The Waitemata District Health Board yesterday voted to ask theGovernment to change the status of pseudoephedrine so that only pharmacists are permitted to sell it and they would be required to record the identity of the buyers.
The board also called for the Government to urgently create a national computer database of all buyers of the medicine. This would allow pharmacists, medicines control officers and the police to monitor all buyers and identify illegal pseudoephedrine "shoppers".
It is now a class C controlled drug, making it prescription-only, but is partially exempted, mainly for slow-release formulations and in smaller pack sizes and doses.
The exemption allows those presentations to be "pharmacy-only medicines" - any pharmacy assistant can sell them and a doctor's prescription is not needed.
The health board wants pseudoephedrine to become a "restricted" medicine, also called "pharmacist-only".
Board member and pharmacist Warren Flaunty has driven the move since the police briefed a board committee last month on the "P epidemic".
Minutes record that the police told the committee 70 per cent of clandestine laboratories were making methamphetamine drugs from locally procured medicines containing pseudoephedrine, "which can be obtained 'across the counter with no legal control or regulation".
"At the moment," Mr Flaunty said, "there's no legislation that says we have to record names.

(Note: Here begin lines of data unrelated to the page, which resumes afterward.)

(* ===== verification/LifeProps.v ===== *)
(** * What holds of the life of a container

    Whatever requests and events come, and however their programs interleave; what a kill
    and a start do when no other program runs; and runs that go wrong. *)

From S2P Require Import Prelude ContainerState LifeCycle LifeLogic LifeProgs.

(** ** One program without others *)

(** The program [p] with the replies [o], from the [n]th on: its result, the container, the
    number of the next reply, if it has the lock, and the calls it made. *)
Fixpoint alone {A} (o : nat → reply) (p : prog A) (n : nat) (held : bool) (s : shared) : option (A * shared * nat * bool * list call) :=
  match p with
  | Ret a => Some (a, s, n, held, [])
  | Lock k => if held then None else alone o k n true s
  | Unlock k => if held then alone o k n false s else None
  | Get k => alone o (k s) n held s
  | Upd f k => alone o k n held (f s)
  | Call c k => '(a, s, n', h, cs) ← alone o (k (o n)) (S n) held s; Some (a, s, n', h, c :: cs)
  | _ => None
  end.
Lemma alone_bind {A B} o (p : prog A) (f : A → prog B) n held s :
  alone o (p ≫= f) n held s =
    '(a, s, n, h, cs) ← alone o p n held s; '(b, s, n, h, cs') ← alone o (f a) n h s; Some (b, s, n, h, cs ++ cs').
Proof.
  revert n held s. induction p as [a|k IH|k IH|k IH|g k IH|c k IH|ctx stop remove k IH|rm k IH|g k IH]; intros n held s; cbn.
  - by destruct (alone o (f a) n held s) as [[[[[b s'] n'] h] cs]|].
  - destruct held; [done|]. apply IH.
  - destruct held; [|done]. apply IH.
  - apply IH.
  - apply IH.
  - rewrite IH. destruct (alone o (k (o n)) (S n) held s) as [[[[[a s'] n'] h] cs]|]; [|done]. cbn.
    by destruct (alone o (f a) n' h s') as [[[[[b s2] n2] h2] cs2]|].
  - done.
  - done.
  - done.
Qed.
(** It is a run of the system in which only this program moves. *)
Definition lock_of (t : nat) (held : bool) : option nat := if held then Some t else None.
Lemma alone_run o p t q : ∀ n held s ths calls a s' n' h cs, alone o p n held s = Some (a, s', n', h, cs) → ths !! t = Some p →
  ∃ ms rs, run ms (mkSystem s (lock_of t held) q ths calls) = mkSystem s' (lock_of t h) q (<[t := Ret a]> ths) (calls ++ rs) ∧ rs.*1 = cs.
Proof.
  assert (∀ m ms s s', move_step m s = Some s' → run (m :: ms) s = run ms s') as Hcons by (intros m ms s s' Hm; unfold run; cbn; by rewrite Hm).
  induction p as [x|k IH|k IH|k IH|g k IH|c k IH|ctx stop remove k IH|rm k IH|g k IH]; intros n held s ths calls a s' n' h cs Hal Hp; cbn in Hal; try done.
  - simplify_eq. exists [], []. rewrite list_insert_id by done. by rewrite app_nil_r.
  - destruct held; [done|].
    destruct (IH _ _ _ (<[t := k]> ths) calls _ _ _ _ _ Hal) as (ms&rs&Hrun&Hrs); [by eapply list_lookup_insert_eq, lookup_lt_Some|].
    exists (Run t (o n) :: ms), rs. split; [|done]. rewrite list_insert_insert_eq in Hrun.
    refine (eq_trans (Hcons _ _ _ _ _) Hrun). unfold move_step, thread_step. cbn. by rewrite Hp.
  - destruct held; [|done].
    destruct (IH _ _ _ (<[t := k]> ths) calls _ _ _ _ _ Hal) as (ms&rs&Hrun&Hrs); [by eapply list_lookup_insert_eq, lookup_lt_Some|].
    exists (Run t (o n) :: ms), rs. split; [|done]. rewrite list_insert_insert_eq in Hrun.
    refine (eq_trans (Hcons _ _ _ _ _) Hrun). unfold move_step, thread_step. cbn. rewrite Hp. by rewrite bool_decide_true.
  - destruct (IH s _ _ _ (<[t := k s]> ths) calls _ _ _ _ _ Hal) as (ms&rs&Hrun&Hrs); [by eapply list_lookup_insert_eq, lookup_lt_Some|].
    exists (Run t (o n) :: ms), rs. split; [|done]. rewrite list_insert_insert_eq in Hrun.
    refine (eq_trans (Hcons _ _ _ _ _) Hrun). unfold move_step, thread_step. cbn. by rewrite Hp.
  - destruct (IH _ _ _ (<[t := k]> ths) calls _ _ _ _ _ Hal) as (ms&rs&Hrun&Hrs); [by eapply list_lookup_insert_eq, lookup_lt_Some|].
    exists (Run t (o n) :: ms), rs. split; [|done]. rewrite list_insert_insert_eq in Hrun.
    refine (eq_trans (Hcons _ _ _ _ _) Hrun). unfold move_step, thread_step. cbn. by rewrite Hp.
  - destruct (alone o (k (o n)) (S n) held s) as [[[[[a1 s1] n1] h1] cs1]|] eqn:Hk; [|done]. simplify_eq/=.
    destruct (IH (o n) _ _ _ (<[t := k (o n)]> ths) (calls ++ [(c, o n)]) _ _ _ _ _ Hk) as (ms&rs&Hrun&Hrs); [by eapply list_lookup_insert_eq, lookup_lt_Some|].
    exists (Run t (o n) :: ms), ((c, o n) :: rs). split; [|cbn; by rewrite Hrs]. rewrite list_insert_insert_eq, <-app_assoc in Hrun.
    refine (eq_trans (Hcons _ _ _ _ _) Hrun). unfold move_step, thread_step. cbn. by rewrite Hp.
Qed.
(* ===== verification/Archive.v ===== *)
(** * The changes of a layer and its archive

    [src/engine/pkg/archive/changes.go] and [changes_unix.go]: what changed between two
    directories; [changes.go] and [archive.go]: the archive of the changes; [diff.go]: how
    an archive is unpacked over a directory.  An archive is the list of its headers, each
    with its data.  Files have one link, so that there are no entries for hard links, nor
    the directory in which aufs keeps them; identities are not mapped, the archive is
    unpacked over the root of the process, and the times of directories are left out. *)

From S2P Require Import Prelude FileSys.

(** ** Files *)

(** The kinds of files an archive can hold. *)
Inductive kind := KDir | KReg | KSymlink | KChar | KBlock | KFifo.
#[export] Instance kind_eq_dec : EqDecision kind.
Proof. solve_decision. Defined.
(** The type bits of a mode. *)
Definition S_IFDIR : Z := 0x4000.
Definition type_bits (k : kind) : Z :=
  match k with KDir => 0x4000 | KReg => 0x8000 | KSymlink => 0xA000 | KChar => 0x2000 | KBlock => 0x6000 | KFifo => 0x1000 end.

(** A file: [fi_data] is what it holds, or the target of a link; [fi_rdev] the major and the
    minor number of a device; the time has seconds and nanoseconds. *)
Record file := mkFile {
  fi_kind : kind; fi_perm : Z; fi_uid : Z; fi_gid : Z; fi_rdev : Z * Z; fi_data : string; fi_mtime : Z * Z; fi_cap : option string }.
#[export] Instance file_eq_dec : EqDecision file.
Proof. solve_decision. Defined.
Definition st_mode (f : file) : Z := Z.lor (type_bits (fi_kind f)) (fi_perm f).
Definition st_size (f : file) : Z := match fi_kind f with KReg | KSymlink => Z.of_nat (String.length (fi_data f)) | _ => 0 end.

(** A directory, with all that is below it; its own path is []. *)
Abbreviation tree := (gmap path file).

(** ** [changes.go] *)

Definition sameFsTimeSpec (a b : Z * Z) : bool := (a.1 =? b.1)%Z && ((a.2 =? b.2)%Z || (a.2 =? 0)%Z || (b.2 =? 0)%Z).
Definition statDifferent (old new : file) : bool :=
  negb (st_mode old =? st_mode new)%Z || negb (fi_uid old =? fi_uid new)%Z || negb (fi_gid old =? fi_gid new)%Z ||
  negb (bool_decide (fi_rdev old = fi_rdev new)) ||
  (negb (Z.land (st_mode old) S_IFDIR =? S_IFDIR)%Z &&
   (negb (sameFsTimeSpec (fi_mtime old) (fi_mtime new)) || negb (st_size old =? st_size new)%Z)).
(** [bytes.Equal] of two capabilities: none is as an empty one. *)
Definition cap_bytes (f : file) : string := default EmptyString (fi_cap f).
Definition differs (old new : file) : bool := statDifferent old new || negb (bool_decide (cap_bytes old = cap_bytes new)).
(** [FileInfo.isDir]; the root has no parent. *)
Definition isDir (t : tree) (p : path) : bool :=
  match p, t !! p with
  | [], _ => true
  | _, Some f => negb (Z.land (st_mode f) S_IFDIR =? 0)%Z
  | _, None => false
  end.

Inductive ChangeType := ChangeModify | ChangeAdd | ChangeDelete.
#[export] Instance ChangeType_eq_dec : EqDecision ChangeType.
Proof. solve_decision. Defined.
Record Change := mkChange { ch_Path : path; ch_Kind : ChangeType }.
#[export] Instance Change_eq_dec : EqDecision Change.
Proof. solve_decision. Defined.

(** The names of the children of a directory. *)
Definition children (t : tree) (p : path) : list string :=
  omap (λ q, if Os.child_of p q then last q else None) (elements (dom t)).

Section Diff.
  (** The order in which a range over a map yields the keys. *)
  Context (order : list string → list string).

(** [FileInfo.addChanges] at [p]; [old_there] says that there is an [oldInfo], [added] that
    the change of the file itself is recorded. *)
Fixpoint addChanges (fuel : nat) (new old : tree) (p : path) (added old_there : bool) : list Change :=
  match fuel with
  | 0 => []
  | S fuel =>
      let own := if old_there then [] else [mkChange p ChangeAdd] in
      let oldChildren := if old_there && isDir new p then children old p else [] in
      let inside := flat_map (λ name,
        let c := p ++ [name] in
        if bool_decide (name ∈ oldChildren) then
          let d := match old !! c, new !! c with Some o, Some n => differs o n | _, _ => false end in
          (if d then [mkChange c ChangeModify] else []) ++ addChanges fuel new old c d true
        else addChanges fuel new old c false false) (order (children new p)) in
      let deleted := (λ name, mkChange (p ++ [name]) ChangeDelete) <$> order (filter (λ name, name ∉ children new p) oldChildren) in
      let changes := own ++ inside ++ deleted in
      if negb (bool_decide (changes = [])) && isDir new p && negb (added || negb old_there) && negb (bool_decide (p = []))
      then mkChange p ChangeModify :: changes else changes
  end.
Definition depth (t : tree) : nat := foldr max 0 (length <$> elements (dom t)).
(** [ChangesDirs], with the two directories read. *)
Definition ChangesDirs (new old : tree) : list Change := addChanges (S (depth new)) new old [] false true.
End Diff.

(** ** [ExportChanges] *)

(** The [tar.Header] of an entry, and its data. *)
Record Header := mkHeader {
  h_Name : string; h_Kind : kind; h_Mode : Z; h_Uid : Z; h_Gid : Z; h_Size : Z; h_Linkname : string; h_Dev : Z * Z;
  h_Cap : option string; h_ModTime : Z * Z; h_Data : string }.

Definition WhiteoutPrefix : string := ".wh.".
Definition WhiteoutMetaPrefix : string := WhiteoutPrefix +:+ WhiteoutPrefix.
Definition WhiteoutOpaqueDir : string := WhiteoutMetaPrefix +:+ ".opq".

(** The path of a change as a string, and the order of [changesByPath]. *)
Definition path_string (p : path) : string := String "/" (GoString.join "/" p).
Definition change_le (a b : Change) : Prop := String.leb (path_string (ch_Path a)) (path_string (ch_Path b)) = true.
#[export] Instance change_le_dec : RelDecision change_le.
Proof. intros a b. unfold change_le. apply _. Defined.

(** [addTarFile], with [FileInfoHeader]: the time is cut to seconds. *)
Definition addTarFile (f : file) (name : string) : Header :=
  mkHeader (if bool_decide (fi_kind f = KDir) then name +:+ "/" else name) (fi_kind f) (fi_perm f) (fi_uid f) (fi_gid f)
    (match fi_kind f with KReg => st_size f | _ => 0%Z end)
    (match fi_kind f with KSymlink => fi_data f | _ => EmptyString end) (match fi_kind f with KChar | KBlock => fi_rdev f | _ => (0, 0)%Z end)
    (fi_cap f) ((fi_mtime f).1, 0%Z) (match fi_kind f with KReg => fi_data f | _ => EmptyString end).
(** The entry of a change: a file that is gone by then is left out. *)
Definition export_one (dir : tree) (now : Z * Z) (c : Change) : option Header :=
  match ch_Kind c with
  | ChangeDelete =>
      let whiteOut := GoString.join "/" (removelast (ch_Path c) ++ [WhiteoutPrefix +:+ default EmptyString (last (ch_Path c))]) in
      Some (mkHeader whiteOut KReg 0 0 0 0 EmptyString (0, 0)%Z None now EmptyString)
  | _ => f ← dir !! ch_Path c; Some (addTarFile f (GoString.join "/" (ch_Path c)))
  end.
Definition ExportChanges (dir : tree) (now : Z * Z) (changes : list Change) : list Header :=
  omap (export_one dir now) (merge_sort change_le changes).

(** ** [UnpackLayer] *)

Section Unpack.
  (** The kernel's walk to a path: its parents may be symbolic links. *)
  Context (resolve : tree → path → error + path).

Definition file_Lstat (t : tree) (p : path) : error + file :=
  match resolve t p with
  | inl e => inl e
  | inr q => match t !! q with Some f => inr f | None => inl (OsError ENOENT) end
  end.
Definition drop_below (p : path) (t : tree) : tree := filter (λ kv, Os.below p kv.1 = false) t.
(** [os.RemoveAll]: nothing to remove is no error; the root itself cannot be removed. *)
Definition file_RemoveAll (t : tree) (p : path) : error + tree :=
  match resolve t p with
  | inl e => if bool_decide (e = OsError ENOENT) || bool_decide (e = OsError ENOTDIR) then inr t else inl e
  | inr q => if bool_decide (q = []) then inl (OsError EBUSY) else inr (drop_below q t)
  end.
(** [system.MkdirAll], from the top down. *)
Fixpoint file_MkdirAll (t : tree) (perm : Z) (pre todo : path) : error + tree :=
  match todo with
  | [] => inr t
  | c :: todo =>
      let p := pre ++ [c] in
      match resolve t p with
      | inl e => inl e
      | inr q =>
          match t !! q with
          | Some f => if bool_decide (fi_kind f = KDir) then file_MkdirAll t perm p todo
                      else if bool_decide (fi_kind f = KSymlink) then file_MkdirAll t perm p todo else inl (OsError ENOTDIR)
          | None => file_MkdirAll (<[q := mkFile KDir perm 0 0 (0, 0)%Z EmptyString (0, 0)%Z None]> t) perm p todo
          end
      end
  end.
(** The device numbers [system.Mkdev] can pack. *)
Definition Mkdev (d : Z * Z) : Z * Z := (Z.land d.1 0xfff, Z.land d.2 0xfffff).
(** [createTarFile]: a directory that is there gets the owner, the mode and the capability; a
    regular file that is there is written over, and the change of its owner takes its
    capability away; a symbolic link has no mode of its own.  Nothing else is there: the
    caller has removed it. *)
Definition createTarFile (t : tree) (p : path) (h : Header) : error + tree :=
  match resolve t p with
  | inl e => inl e
  | inr q =>
      let new := mkFile (h_Kind h) (match h_Kind h with KSymlink => 0x1ff%Z | _ => h_Mode h end) (h_Uid h) (h_Gid h) (match h_Kind h with KChar | KBlock => Mkdev (h_Dev h) | _ => (0, 0)%Z end)
        (match h_Kind h with KReg => h_Data h | KSymlink => h_Linkname h | _ => EmptyString end)
        (match h_Kind h with KDir => (0, 0)%Z | _ => h_ModTime h end) (h_Cap h) in
      match t !! q with
      | None => inr (<[q := new]> t)
      | Some f =>
          if bool_decide (h_Kind h = KDir) && bool_decide (fi_kind f = KDir)
          then inr (<[q := mkFile KDir (h_Mode h) (h_Uid h) (h_Gid h) (fi_rdev f) (fi_data f) (fi_mtime f)
                     (match h_Cap h with Some c => Some c | None => fi_cap f end)]> t)
          else if bool_decide (h_Kind h = KReg) && bool_decide (fi_kind f = KReg)
          then inr (<[q := mkFile KReg (h_Mode h) (h_Uid h) (h_Gid h) (fi_rdev f) (h_Data h +:+ GoString.drop (String.length (h_Data h)) (fi_data f))
                     (h_ModTime h) (h_Cap h)]> t)
          else inl (OsError (if bool_decide (h_Kind h = KReg) then EISDIR else EEXIST))
      end
  end.

(** The elements of a name that [filepath.Clean] leaves; they may begin with "..". *)
Definition rel_push (acc : list string) (c : string) : list string :=
  if bool_decide (c = EmptyString) || bool_decide (c = ".") then acc
  else if bool_decide (c = "..") then
    match last acc with None | Some ".." => acc ++ [".."] | Some _ => removelast acc end
  else acc ++ [c].
Definition clean_name (name : string) : list string := foldl rel_push [] (GoString.split "/" name).

Record unpacking := mkUnpack { un_tree : tree; un_paths : gset path; un_size : Z }.
(** The walk over an opaque directory: it removes what was not unpacked, with all that is below. *)
Definition clear_opaque (dir : path) (unpacked : gset path) (t : tree) : tree :=
  filter (λ kv, Os.below dir kv.1 = false ∨ Forall (λ n, take (length dir + n) kv.1 ∈ unpacked) (seq 1 (length kv.1 - length dir))) t.
(** One entry, unpacked over the root directory. *)
Definition unpack_one (u : unpacking) (h : Header) : error + unpacking :=
  let size := (un_size u + h_Size h)%Z in
  let p := Filepath.Join [] [h_Name h] in
  let t1 := match file_Lstat (un_tree u) (parent_dir p) with
            | inl e => if bool_decide (e = OsError ENOENT) then file_MkdirAll (un_tree u) 0x180 [] (parent_dir p) else inr (un_tree u)
            | inr _ => inr (un_tree u)
            end in
  match t1 with
  | inl e => inl e
  | inr t =>
      let name := clean_name (h_Name h) in
      let base := base_name p in
      if negb (GoString.has_prefix (h_Name h) "/") && GoString.has_prefix (default EmptyString (head name)) WhiteoutMetaPrefix &&
         negb (bool_decide (name = [WhiteoutOpaqueDir])) then inr (mkUnpack t (un_paths u) size)
      else if GoString.has_prefix base WhiteoutPrefix then
        if bool_decide (base = WhiteoutOpaqueDir) then
          match file_Lstat t (parent_dir p) with
          | inl e => inl e
          | inr _ => inr (mkUnpack (clear_opaque (parent_dir p) (un_paths u) t) (un_paths u) size)
          end
        else
          match file_RemoveAll t (Filepath.Join (parent_dir p) [GoString.drop 4 base]) with
          | inl e => inl e
          | inr t => inr (mkUnpack t (un_paths u) size)
          end
      else
        let t2 := match file_Lstat t p with
                  | inr f => if bool_decide (fi_kind f = KDir) && bool_decide (h_Kind h = KDir) then inr t else file_RemoveAll t p
                  | inl _ => inr t
                  end in
        match t2 with
        | inl e => inl e
        | inr t =>
            match createTarFile t p h with
            | inl e => inl e
            | inr t => inr (mkUnpack t ({[p]} ∪ un_paths u) size)
            end
        end
  end.
Fixpoint unpack_all (hs : list Header) (u : unpacking) : error + unpacking :=
  match hs with
  | [] => inr u
  | h :: hs => match unpack_one u h with inl e => inl e | inr u => unpack_all hs u end
  end.
(** [UnpackLayer]: the size, and the directory. *)
Definition UnpackLayer (t : tree) (hs : list Header) : error + Z * tree :=
  match unpack_all hs (mkUnpack t ∅ 0) with inl e => inl e | inr u => inr (un_size u, un_tree u) end.
End Unpack.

Most pharmacists do and most require photo ID."
At his West Auckland pharmacy, he saw at least two customers a day whom he identified as people trying to buy the medicines for illegal purposes.
"We've had a hold-up for pseudoephedrine, 12 months ago. One staff member had to leave because of the stress.
"This is a real scourge on society. The police presentation topped off what I had been thinking for years."
The last effort to restrict sales had been too little.
He dismissed potential privacy concerns over the creation of another electronic list of patients and their details, saying: "It's no different to what happens at the moment where people's names are taken for sales of pseudoephedrine."
The Health Ministry said some pharmacists had chosen to reduce stocks or not hold the medicines. Most now kept alternative cough and decongestant medicines which had no risk of abuse.
Tighter controls on the diversion of pseudoephedrine from pharmacies to illicit drug making were being considered by the Government, the ministry said.
Options included enhancing the current voluntary controls on sales; introducing electronic monitoring and reporting of sales; and further restricting the availability of the medicines by a change in legal status.